This is a really interesting room and deserves more investigation, but for now keep to the pair of side wall scenes in the lower of the two shots. The Lorenzetti Brothers were very innovative when it came to realism - we've shown Ambrogio and Pietro's paintings in the Gothic Italy posts. But those were for their complicated interior spaces. Here Ambrogio is pretty much inventing the landscape and cityscape genres.



















Ambrogio Lorenzetti, The Effects of Good Government in the Country, 1338-40, fresco, Palazzo Pubblico, Siena


Just government results in a productive and orderly countryside. Farmers go about their work, while the wealthy party leaving the city needs no guards. Like the Limbourgs, but a century earlier. The winged allegory in the top left delivers the message - it's a personification of Security holding an image of a hanged man with this inscription:



“Without fear every many may travel freely and each may till and sow, so long as this commune shall maintain this lady [Justice] sovereign, for she has stripped the wicked of all power.”
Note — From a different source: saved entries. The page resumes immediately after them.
(** The view for administrators. *)
Definition AdminView (kpiData : KPIData) : Element :=
  div (str "space-y-6")
    [ div []
        [ h1 (str "text-3xl font-bold text-foreground")
             (str "Dashboard Administrativo");
          p (str "text-muted-foreground mt-1")
            (str "Información detallada de operaciones y rendimiento") ];
      div (str "grid grid-cols-1 md:grid-cols-2 lg:grid-cols-4 gap-4")
        [ KPICard {| title := str "% Ocupación";
                     value := formatPercentage (occupancyRate kpiData);
                     subtitle := Some (str "Tasa promedio de ocupación");
                     trend := Some positive;
                     trendValue := Some (formatPercentage (avgOccupancyRate kpiData)) |};
          KPICard {| title := str "Ventas";
                     value := formatCurrency (totalRevenue kpiData);
                     subtitle := Some (str "Revenue total");
                     trend := Some positive;
                     trendValue := Some (formatPercentage (revenueAchievement kpiData)) |};
          KPICard {| title := str "ADR";
                     value := formatCurrency (adr kpiData);
                     subtitle := Some (str "Presupuesto");
                     trend := Some (if number_gt (adr kpiData) (budgetADR kpiData)
                                    then positive else negative);
                     trendValue := Some (formatPercentage (adrGrowth kpiData)) |};
          KPICard {| title := str "RevPAR";
                     value := formatCurrency (revPAR kpiData);
                     subtitle := Some (str "Forecast");
                     trend := Some positive;
                     trendValue := Some (formatCurrency (forecastRevPAR kpiData)) |} ];
      div (str "grid grid-cols-1 md:grid-cols-3 gap-4")
        [ KPICard {| title := str "Presupuesto a hoy";
                     value := formatCurrency (budgetRevenue kpiData);
                     subtitle := Some (str "Alojamiento");
                     trend := Some positive;
                     trendValue := Some (formatPercentage (revenueAchievement kpiData)) |};
          KPICard {| title := str "Forecast de ventas";
                     value := formatCurrency (forecastRevenue kpiData);
                     subtitle := Some (str "Alojamiento");
                     trend := None;
                     trendValue := None |};
          KPICard {| title := str "Tarifa promedio (Per)";
                     value := formatCurrency (avgRatePerPerson kpiData);
                     subtitle := Some (str "Tarifa promedio por persona");
                     trend := None;
                     trendValue := None |} ];
      div (str "grid grid-cols-1 md:grid-cols-3 gap-4")
        [ KPICard {| title := str "Gastos y costos";
                     value := formatCurrency (costs kpiData);
                     subtitle := None;
                     trend := None;
                     trendValue := None |};
          KPICard {| title := str "Utilidad/Perdida";
                     value := formatCurrency (profitMargin kpiData);
                     subtitle := Some (str "GOP");
                     trend := Some positive;
                     trendValue := Some (formatPercentage (profitPercentage kpiData)) |};
          KPICard {| title := str "FARA";
                     value := formatCurrency (fara kpiData);
                     subtitle := None;
                     trend := Some neutral;
                     trendValue := Some (formatPercentage (faraPercentage kpiData)) |} ];
      div (str "space-y-6")
        [ h2 (str "text-2xl font-bold text-foreground") (str "Tendencias");
          div (str "grid grid-cols-1 lg:grid-cols-2 gap-6")
            [ LineChart (str "Total ventas") salesTrendData
                [ {| key := str "value"; label := str "Leyenda";
                     color := str "hsl(var(--chart-5))" |};
                  {| key := str "forecast"; label := str "Presupuesto";
                     color := str "hsl(var(--chart-3))" |};
                  {| key := str "historical"; label := str "AGOS";
                     color := str "hsl(var(--chart-1))" |} ]
                (fun value => formatCurrency value);
              LineChart (str "Evolución tasa de ocupación") occupancyTrendData
                [ {| key := str "forecast"; label := str "Forecast";
                     color := str "hsl(var(--chart-1))" |};
                  {| key := str "value"; label := str "ADR";
                     color := str "hsl(var(--chart-2))" |};
                  {| key := str "budget"; label := str "Presupuestado";
                     color := str "hsl(var(--chart-5))" |} ]
                (fun value => number_toString value ++ str "%");
              LineChart (str "Evolución tarifa promedio") avgRateTrendData
                [ {| key := str "forecast"; label := str "Forecast";
                     color := str "hsl(var(--chart-1))" |};
                  {| key := str "value"; label := str "ADR";
                     color := str "hsl(var(--chart-2))" |};
                  {| key := str "budget"; label := str "ADR presupuestado";
                     color := str "hsl(var(--chart-5))" |} ]
                (fun value => formatCurrency value);
              LineChart (str "Evolución RevPAR") revPARTrendData
                [ {| key := str "forecast"; label := str "Forecast";
                     color := str "hsl(var(--chart-1))" |};
                  {| key := str "value"; label := str "Actual";
                     color := str "hsl(var(--chart-2))" |} ]
                (fun value => formatCurrency value) ];
          BarChart (str "Propiedad - Comparación de Ratings") propertyRatingsData
            (str "rating") (str "property") (str "hsl(var(--chart-1))")
            (fun value => toFixed value 2) ] ].
(** ** Env-defined actions *)

(** The dict comprehension
    [{agent: info[agent].get("env_defined_action", None) for agent in agents}],
    filling [d] from left to right. *)
Fixpoint eda_comprehension (info : gmap string (gmap string pyval))
    (agents : list string) (d : gmap string pyval) : result (gmap string pyval) :=
  match agents with
  | [] => Ok d
  | agent :: rest =>
      match info !! agent with
      | None => Raise (KeyError agent)
      | Some agent_info =>
          let eda := default PNone (agent_info !! "env_defined_action"%string) in
          eda_comprehension info rest (<[agent := eda]> d)
      end
  end.

(** [all(eda is None for eda in d.values())]. *)
Definition all_none (d : gmap string pyval) : bool :=
  forallb (λ eda, bool_decide (eda = PNone)) (snd <$> map_to_list d).

(** The result is [None] (a bare [return]) or the dict. *)
Definition get_env_defined_actions (info : gmap string (gmap string pyval))
    (agents : list string) : result (option (gmap string pyval)) :=
  env_defined_actions ← eda_comprehension info agents ∅;
  if all_none env_defined_actions then Ok None
  else Ok (Some env_defined_actions).

(** The ["env_defined_action"] entry of an agent's info, when the agent has
    info and the info has the entry. *)
Definition eda_entry (info : gmap string (gmap string pyval)) (agent : string)
    : option pyval :=
  info !! agent ≫= (λ agent_info, agent_info !! "env_defined_action"%string).

(** An entry is absent when it is missing or holds [None], the absent
    marker. *)
Definition entry_absent (info : gmap string (gmap string pyval)) (agent : string)
    : Prop :=
  eda_entry info agent = None ∨ eda_entry info agent = Some PNone.

(** ** Further definitions *)

Section MoreDefinitions.
Local Open Scope string_scope.

(** The algorithms whose constructor call is given [critic_network]. *)
Definition takes_critic (algo : string) : bool :=
  (algo =? "DDPG") || (algo =? "PPO") || (algo =? "TD3")
  || (algo =? "MADDPG") || (algo =? "MATD3").
(** * Layout optimizer of the formatter: a shallow embedding

    The development follows [common/formatting/layout_optimizer.cc]:
    the piecewise-linear layout functions, the combinators of
    [LayoutFunctionFactory] ([Line], [Indent], [Juxtaposition], [Stack],
    [Choice]), the driver [OptimizeTokenPartitionTree] and the
    [TreeReconstructor].

    Conventions of the embedding.
    - A C++ [int] is a [Z]; signed overflow is undefined behaviour in the
      source and is not modelled (all columns stay far below [kInfinity]).
    - A C++ [float] is an exact rational [Q]: conversions from [int] are
      [inject_Z], the arithmetic is the one of [Q].  Rounding of the 32-bit
      format is outside the model.
    - Iterators into a [LayoutFunction] are indices ([nat]); [end()] is the
      length of the sequence.
    - [CHECK]/[LOG(FATAL)] abort the process: fallible code returns an
      [Outcome], whose [Fail] carries the reason. *)

From Stdlib Require Import List ZArith QArith Qround Bool Lia Lqa Arith.
From Equations Require Import Equations.
Import ListNotations.

Set Implicit Arguments.
Local Open Scope Z_scope.

(** ** Fatal errors *)

Inductive Failure : Type :=
| CheckFailed        (* a CHECK, CHECK_EQ, CHECK_NE, ... did not hold *)
| UnsupportedPolicy  (* LOG(FATAL) << "Unsupported policy: " *)
| PastTheEnd         (* an end iterator was dereferenced *)
| Diverges.          (* a loop of the source does not terminate *)

Inductive Outcome (A : Type) : Type :=
| Ok (a : A)
| Fail (f : Failure).
Arguments Ok {A} a.
Arguments Fail {A} f.

Definition bind {A B} (m : Outcome A) (k : A -> Outcome B) : Outcome B :=
  match m with
  | Ok a => k a
  | Fail f => Fail f
  end.

Declare Scope outcome_scope.
Delimit Scope outcome_scope with outcome.
Notation "x <- m ;; k" := (bind m (fun x => k))
  (at level 61, m at next level, right associativity) : outcome_scope.
Notation "'CHECK' b ;; k" := (if b then k else Fail CheckFailed)
  (at level 61, b at next level, right associativity) : outcome_scope.
Local Open Scope outcome_scope.

Definition is_Ok {A} (m : Outcome A) : bool :=
  match m with Ok _ => true | Fail _ => false end.

(** [back()], when there is one. *)
Definition last_error {A} (l : list A) : option A := last (map Some l) None.
(** The enum of the examples: underlying [int], three valid bits. *)
Definition rgb_spec (clip : wrapclip) : bitmask_enum_spec :=
  {| underlying := int_t; validbits := 7; bitclip := clip |}.

(** Enums all of whose bits are valid: underlying [int] and [uint8_t]. *)
Definition all_bits_int_spec : bitmask_enum_spec :=
  {| underlying := int_t; validbits := 2 ^ 32 - 1;
     bitclip := wrapclip_none |}.

Definition all_bits_uint8_spec : bitmask_enum_spec :=
  {| underlying := Int R8 false; validbits := 255;
     bitclip := wrapclip_none |}.

(** The value names [",a,b"]: three entries, indices 1 and 2 named. *)
Definition ab_values_spec : bitmask_enum_names_spec :=
  make_bitmask_enum_values_spec int_t ",a,b" wrapclip_none.

(** The valid bits lie within the underlying type of the enum. *)
Definition fits_underlying (s : bitmask_enum_spec) : Prop :=
  0 <= validbits s < 2 ^ width (underlying s).

(** The indices for which the [int] shift of [make_at] yields the bit of the
    underlying type: those up to 31, and 32 when the underlying type has no
    more than 32 bits. *)
Definition int_shift_reaches (s : bitmask_enum_spec) (ndx : Z) : Prop :=
  ndx <= 31 \/ (ndx <= 32 /\ width (underlying s) <= 32).

(** The bit names ["red,,blue"]: a placeholder leaves bit 1 invalid. *)
Definition red_blue_spec : bitmask_enum_spec :=
  {| underlying := int_t; validbits := 5; bitclip := wrapclip_limit |}.

(** An enum over [uint64_t] with forty valid bits. *)
Definition forty_bits_spec : bitmask_enum_spec :=
  {| underlying := uint64_t; validbits := 2 ^ 40 - 1;
     bitclip := wrapclip_none |}.

(** The value names [",alpha,beta,gamma"] of the rendering example. *)
Definition greek_values_spec : bitmask_enum_names_spec :=
  make_bitmask_enum_values_spec int_t ",alpha,beta,gamma" wrapclip_none.

(** What [do_value_append] leaves of [v] after an exact match: the bits of
    [v] outside the valid bits. *)
Definition unmatched_bits (s : bitmask_enum_spec) (v : Z) : Z :=
  E_cast s (Z.land (convert size_t (deref v))
              (convert size_t (Z.lnot (all_valid_bits s)))).

(** The bit names ["red,green,blue"] of the rendering example. *)
Definition rgb_names_spec : bitmask_enum_names_spec :=
  {| base_spec := rgb_spec wrapclip_none;
     names := ["red"; "green"; "blue"] |}.

(** Thirty-two bit names, for an enum over [uint64_t], and thirty-three. *)
Definition bit32_names : string :=
  "b32,b31,b30,b29,b28,b27,b26,b25,b24,b23,b22,b21,b20,b19,b18,b17,b16,b15,b14,b13,b12,b11,b10,b9,b8,b7,b6,b5,b4,b3,b2,b1".

Definition bit33_names : string := String.append "b33," bit32_names.

Definition bit32_names_spec : bitmask_enum_names_spec :=
  {| base_spec := {| underlying := uint64_t; validbits := 2 ^ 32 - 1;
                     bitclip := wrapclip_none |};
     names := fixed_split bit32_names |}.

Definition bit33_names_spec : bitmask_enum_names_spec :=
  {| base_spec := {| underlying := uint64_t; validbits := 2 ^ 33 - 1;
                     bitclip := wrapclip_none |};
     names := fixed_split bit33_names |}.

(** * Properties *)

(** ** Integer conversions and bit patterns *)

Module CIntFacts.

Lemma width_pos (t : int_type) : 8 <= width t <= 64.
Proof. destruct t as [[] sg]; cbn; lia. Qed.

Lemma promote_width (t : int_type) : width t <= width (promote t).
Proof. destruct t as [[] sg]; cbn; lia. Qed.

Lemma convert_mod (t : int_type) (x : Z) :
  convert t x mod 2 ^ width t = x mod 2 ^ width t.
Proof.
  pose proof (width_pos t) as Hw.
  assert (2 ^ width t <> 0) by (apply Z.pow_nonzero; lia).
  unfold convert. destruct (is_signed t); [|now apply Z.mod_mod].
  rewrite Zminus_mod_idemp_l. f_equal. lia.
Qed.

Lemma convert_testbit (t : int_type) (x i : Z) :
  i < width t -> Z.testbit (convert t x) i = Z.testbit x i.
Proof.
  intros Hi.
  rewrite <- (Z.mod_pow2_bits_low (convert t x) (width t) i Hi).
  rewrite convert_mod. now apply Z.mod_pow2_bits_low.
Qed.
Now think how many ways this could be of interest. We've mentioned the artistic innovation of painting a landscape. There's the connection to ideas of communal government in late medieval Tuscany. We could mention the use of a nude allegory at this date as a sign of classical influence. An agricultural historian would want to know about crops and land use. A social historian - settlement patterns, a political or legal historian - laws and titling, and so on. Every one of these has its own spin on discourse. Different timelines and important events that don't always overlap.

What we are doing is selecting the threads that have had the most influence on shaping the idea of the Renaissance that we've inherited today. The art and humanist secular transcendence...





The thought patterns that modernism was built on.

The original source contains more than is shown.